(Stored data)
# # # #
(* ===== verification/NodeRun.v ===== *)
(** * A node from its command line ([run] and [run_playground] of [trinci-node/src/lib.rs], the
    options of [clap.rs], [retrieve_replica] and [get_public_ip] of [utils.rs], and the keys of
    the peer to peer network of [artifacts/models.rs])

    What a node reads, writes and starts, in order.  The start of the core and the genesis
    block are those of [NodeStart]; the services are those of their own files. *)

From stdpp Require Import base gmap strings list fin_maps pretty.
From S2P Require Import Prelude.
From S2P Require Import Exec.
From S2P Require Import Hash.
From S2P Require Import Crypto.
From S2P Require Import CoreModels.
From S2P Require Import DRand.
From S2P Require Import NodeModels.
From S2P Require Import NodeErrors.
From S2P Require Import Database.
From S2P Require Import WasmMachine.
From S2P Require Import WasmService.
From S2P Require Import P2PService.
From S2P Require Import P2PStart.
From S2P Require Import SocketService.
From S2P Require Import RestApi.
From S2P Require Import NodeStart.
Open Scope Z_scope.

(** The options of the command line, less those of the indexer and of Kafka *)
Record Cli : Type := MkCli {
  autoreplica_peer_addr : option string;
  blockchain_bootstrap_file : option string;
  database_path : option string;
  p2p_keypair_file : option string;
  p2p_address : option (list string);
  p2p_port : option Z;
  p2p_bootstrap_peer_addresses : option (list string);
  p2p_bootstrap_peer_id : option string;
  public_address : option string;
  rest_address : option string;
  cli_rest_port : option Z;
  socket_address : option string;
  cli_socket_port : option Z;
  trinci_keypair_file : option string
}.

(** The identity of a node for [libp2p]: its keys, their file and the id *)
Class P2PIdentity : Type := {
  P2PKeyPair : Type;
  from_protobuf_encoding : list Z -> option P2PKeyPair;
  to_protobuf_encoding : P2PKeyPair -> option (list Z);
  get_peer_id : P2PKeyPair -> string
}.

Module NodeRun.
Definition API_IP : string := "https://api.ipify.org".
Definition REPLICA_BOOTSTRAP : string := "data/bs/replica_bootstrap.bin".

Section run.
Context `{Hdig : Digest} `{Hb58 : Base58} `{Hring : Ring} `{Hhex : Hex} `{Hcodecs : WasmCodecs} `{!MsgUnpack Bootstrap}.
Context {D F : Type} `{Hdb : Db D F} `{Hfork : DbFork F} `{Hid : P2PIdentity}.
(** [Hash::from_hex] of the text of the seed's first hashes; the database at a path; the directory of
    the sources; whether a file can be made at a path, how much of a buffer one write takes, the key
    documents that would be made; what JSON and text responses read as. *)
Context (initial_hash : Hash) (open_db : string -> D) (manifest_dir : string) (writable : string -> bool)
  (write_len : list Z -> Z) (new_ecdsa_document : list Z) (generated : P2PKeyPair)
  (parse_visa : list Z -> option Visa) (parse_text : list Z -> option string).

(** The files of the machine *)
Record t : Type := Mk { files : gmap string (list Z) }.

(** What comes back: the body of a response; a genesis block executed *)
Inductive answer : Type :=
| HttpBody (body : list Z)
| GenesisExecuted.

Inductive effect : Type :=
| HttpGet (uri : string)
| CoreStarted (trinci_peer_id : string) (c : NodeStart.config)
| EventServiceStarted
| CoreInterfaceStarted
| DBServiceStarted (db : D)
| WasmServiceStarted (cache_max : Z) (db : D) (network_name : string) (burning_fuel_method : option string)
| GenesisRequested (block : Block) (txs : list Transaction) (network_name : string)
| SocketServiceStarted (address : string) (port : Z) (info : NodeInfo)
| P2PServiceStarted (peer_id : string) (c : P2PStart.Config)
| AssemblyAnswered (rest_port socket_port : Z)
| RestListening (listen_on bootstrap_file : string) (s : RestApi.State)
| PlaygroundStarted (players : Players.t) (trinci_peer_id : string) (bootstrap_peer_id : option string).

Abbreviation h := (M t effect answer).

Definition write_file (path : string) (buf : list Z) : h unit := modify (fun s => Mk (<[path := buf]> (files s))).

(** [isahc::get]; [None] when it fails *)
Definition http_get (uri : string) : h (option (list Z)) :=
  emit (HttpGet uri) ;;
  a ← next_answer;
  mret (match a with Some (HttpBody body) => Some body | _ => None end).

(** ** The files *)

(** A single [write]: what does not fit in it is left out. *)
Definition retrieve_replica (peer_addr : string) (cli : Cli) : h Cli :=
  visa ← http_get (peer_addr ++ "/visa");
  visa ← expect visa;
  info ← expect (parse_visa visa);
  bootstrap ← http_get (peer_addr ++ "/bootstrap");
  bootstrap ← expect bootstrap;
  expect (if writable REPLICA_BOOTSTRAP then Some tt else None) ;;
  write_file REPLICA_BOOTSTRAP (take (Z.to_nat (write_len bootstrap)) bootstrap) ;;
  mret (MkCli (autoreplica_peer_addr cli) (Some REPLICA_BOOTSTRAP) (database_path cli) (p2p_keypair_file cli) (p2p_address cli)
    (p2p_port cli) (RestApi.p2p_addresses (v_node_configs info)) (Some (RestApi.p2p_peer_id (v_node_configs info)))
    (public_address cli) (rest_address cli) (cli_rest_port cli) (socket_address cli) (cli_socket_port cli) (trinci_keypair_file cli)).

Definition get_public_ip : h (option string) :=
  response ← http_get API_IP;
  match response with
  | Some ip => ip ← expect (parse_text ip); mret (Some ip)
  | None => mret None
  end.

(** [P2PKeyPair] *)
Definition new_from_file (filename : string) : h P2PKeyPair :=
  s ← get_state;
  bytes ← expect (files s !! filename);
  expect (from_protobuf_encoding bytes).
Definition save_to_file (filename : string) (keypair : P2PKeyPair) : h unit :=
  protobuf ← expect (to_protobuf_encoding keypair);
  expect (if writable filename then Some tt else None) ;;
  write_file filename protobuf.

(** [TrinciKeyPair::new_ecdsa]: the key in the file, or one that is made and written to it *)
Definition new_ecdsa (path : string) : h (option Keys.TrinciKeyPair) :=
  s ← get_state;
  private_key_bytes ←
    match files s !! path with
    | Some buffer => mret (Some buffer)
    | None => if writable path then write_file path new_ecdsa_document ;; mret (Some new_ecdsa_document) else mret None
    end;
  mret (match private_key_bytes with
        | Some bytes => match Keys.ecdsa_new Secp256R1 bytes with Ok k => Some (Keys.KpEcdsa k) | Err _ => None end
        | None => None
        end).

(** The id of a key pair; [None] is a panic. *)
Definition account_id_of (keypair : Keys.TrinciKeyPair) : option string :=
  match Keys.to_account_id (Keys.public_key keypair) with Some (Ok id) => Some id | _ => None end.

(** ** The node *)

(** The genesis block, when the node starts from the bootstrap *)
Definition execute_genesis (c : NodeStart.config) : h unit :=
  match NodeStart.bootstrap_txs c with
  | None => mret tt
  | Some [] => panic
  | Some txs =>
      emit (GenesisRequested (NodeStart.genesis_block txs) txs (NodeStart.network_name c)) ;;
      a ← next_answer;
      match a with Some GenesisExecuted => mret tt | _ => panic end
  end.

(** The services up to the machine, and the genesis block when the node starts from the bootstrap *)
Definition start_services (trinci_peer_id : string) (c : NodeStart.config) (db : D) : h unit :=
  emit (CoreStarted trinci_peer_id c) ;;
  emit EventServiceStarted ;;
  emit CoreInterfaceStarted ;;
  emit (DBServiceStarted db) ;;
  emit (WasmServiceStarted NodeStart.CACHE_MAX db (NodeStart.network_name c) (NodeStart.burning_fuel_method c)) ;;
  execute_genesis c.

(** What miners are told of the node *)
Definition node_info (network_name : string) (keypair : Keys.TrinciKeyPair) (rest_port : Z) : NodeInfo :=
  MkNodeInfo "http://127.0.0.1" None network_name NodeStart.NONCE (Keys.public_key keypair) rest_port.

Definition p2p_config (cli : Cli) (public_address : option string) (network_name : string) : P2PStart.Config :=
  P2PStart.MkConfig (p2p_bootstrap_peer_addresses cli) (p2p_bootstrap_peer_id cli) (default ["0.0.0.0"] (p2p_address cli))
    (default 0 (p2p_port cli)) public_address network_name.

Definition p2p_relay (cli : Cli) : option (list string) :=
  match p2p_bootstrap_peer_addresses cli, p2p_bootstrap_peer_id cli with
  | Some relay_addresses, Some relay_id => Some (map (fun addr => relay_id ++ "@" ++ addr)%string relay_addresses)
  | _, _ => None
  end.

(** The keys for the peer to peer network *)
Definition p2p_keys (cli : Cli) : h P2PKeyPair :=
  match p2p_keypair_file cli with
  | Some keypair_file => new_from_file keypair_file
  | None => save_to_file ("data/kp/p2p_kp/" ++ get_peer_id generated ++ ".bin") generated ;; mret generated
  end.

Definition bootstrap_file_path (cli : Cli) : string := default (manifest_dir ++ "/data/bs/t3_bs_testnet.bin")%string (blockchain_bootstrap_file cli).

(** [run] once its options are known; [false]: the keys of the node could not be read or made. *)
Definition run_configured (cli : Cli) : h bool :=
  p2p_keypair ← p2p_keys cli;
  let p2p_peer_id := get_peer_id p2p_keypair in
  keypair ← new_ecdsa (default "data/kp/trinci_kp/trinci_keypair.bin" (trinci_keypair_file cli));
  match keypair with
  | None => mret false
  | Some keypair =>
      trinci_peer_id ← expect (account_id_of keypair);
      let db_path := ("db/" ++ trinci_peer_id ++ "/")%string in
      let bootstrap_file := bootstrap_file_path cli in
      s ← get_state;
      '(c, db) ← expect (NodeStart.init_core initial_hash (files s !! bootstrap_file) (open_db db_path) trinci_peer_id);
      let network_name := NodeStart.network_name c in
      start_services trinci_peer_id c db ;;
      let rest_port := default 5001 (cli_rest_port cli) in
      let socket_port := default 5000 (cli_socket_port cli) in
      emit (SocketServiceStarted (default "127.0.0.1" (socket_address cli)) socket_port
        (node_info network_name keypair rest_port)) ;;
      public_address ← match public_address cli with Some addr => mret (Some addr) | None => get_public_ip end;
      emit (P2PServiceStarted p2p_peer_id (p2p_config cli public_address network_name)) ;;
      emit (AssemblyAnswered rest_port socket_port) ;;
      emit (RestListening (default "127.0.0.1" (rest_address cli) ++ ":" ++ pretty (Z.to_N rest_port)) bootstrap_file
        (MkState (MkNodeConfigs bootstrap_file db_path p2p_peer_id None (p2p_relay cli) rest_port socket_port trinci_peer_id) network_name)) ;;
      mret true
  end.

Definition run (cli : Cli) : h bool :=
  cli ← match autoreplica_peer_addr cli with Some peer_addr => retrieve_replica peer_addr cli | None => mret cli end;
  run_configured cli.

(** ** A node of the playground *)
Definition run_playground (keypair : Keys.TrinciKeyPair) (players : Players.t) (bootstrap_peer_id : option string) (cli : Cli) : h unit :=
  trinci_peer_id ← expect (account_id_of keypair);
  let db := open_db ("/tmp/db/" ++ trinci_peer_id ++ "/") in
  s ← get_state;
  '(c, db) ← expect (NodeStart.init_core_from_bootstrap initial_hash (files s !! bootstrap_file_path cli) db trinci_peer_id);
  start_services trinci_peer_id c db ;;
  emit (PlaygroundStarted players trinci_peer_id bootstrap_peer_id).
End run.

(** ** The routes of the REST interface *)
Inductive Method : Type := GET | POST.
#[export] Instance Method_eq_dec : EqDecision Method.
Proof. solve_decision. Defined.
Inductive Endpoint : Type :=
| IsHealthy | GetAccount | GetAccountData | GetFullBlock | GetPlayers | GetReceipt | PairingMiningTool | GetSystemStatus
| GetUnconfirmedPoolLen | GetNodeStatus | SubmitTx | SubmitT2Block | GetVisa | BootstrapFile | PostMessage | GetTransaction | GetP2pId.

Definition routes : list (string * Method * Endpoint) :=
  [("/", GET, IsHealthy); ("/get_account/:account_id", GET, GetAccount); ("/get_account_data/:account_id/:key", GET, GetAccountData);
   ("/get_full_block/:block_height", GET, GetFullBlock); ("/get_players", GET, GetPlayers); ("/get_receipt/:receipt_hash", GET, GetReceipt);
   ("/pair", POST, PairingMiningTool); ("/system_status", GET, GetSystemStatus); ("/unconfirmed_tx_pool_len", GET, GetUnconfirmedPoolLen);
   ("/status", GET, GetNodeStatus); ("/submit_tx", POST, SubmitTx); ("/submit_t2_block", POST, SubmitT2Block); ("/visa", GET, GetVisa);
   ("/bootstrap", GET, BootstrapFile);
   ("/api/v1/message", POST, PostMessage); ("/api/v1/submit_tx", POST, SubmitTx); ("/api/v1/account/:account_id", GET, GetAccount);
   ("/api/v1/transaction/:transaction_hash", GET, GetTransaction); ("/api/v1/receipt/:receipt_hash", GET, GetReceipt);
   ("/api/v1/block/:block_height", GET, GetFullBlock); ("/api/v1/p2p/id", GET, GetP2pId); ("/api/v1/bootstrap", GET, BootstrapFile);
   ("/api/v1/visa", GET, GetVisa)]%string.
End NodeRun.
# # # #
_WHAT TO PRODUCE_.
With the line that has "cli_rest_port : option Z;" as the first and the line that has "from_protobuf_encoding : list" as the last, repeat exactly that run of lines above and no more.

_SOLUTION TO THIS TASK_.
  cli_rest_port : option Z;
  socket_address : option string;
  cli_socket_port : option Z;
  trinci_keypair_file : option string
}.

(** The identity of a node for [libp2p]: its keys, their file and the id *)
Class P2PIdentity : Type := {
  P2PKeyPair : Type;
  from_protobuf_encoding : list Z -> option P2PKeyPair;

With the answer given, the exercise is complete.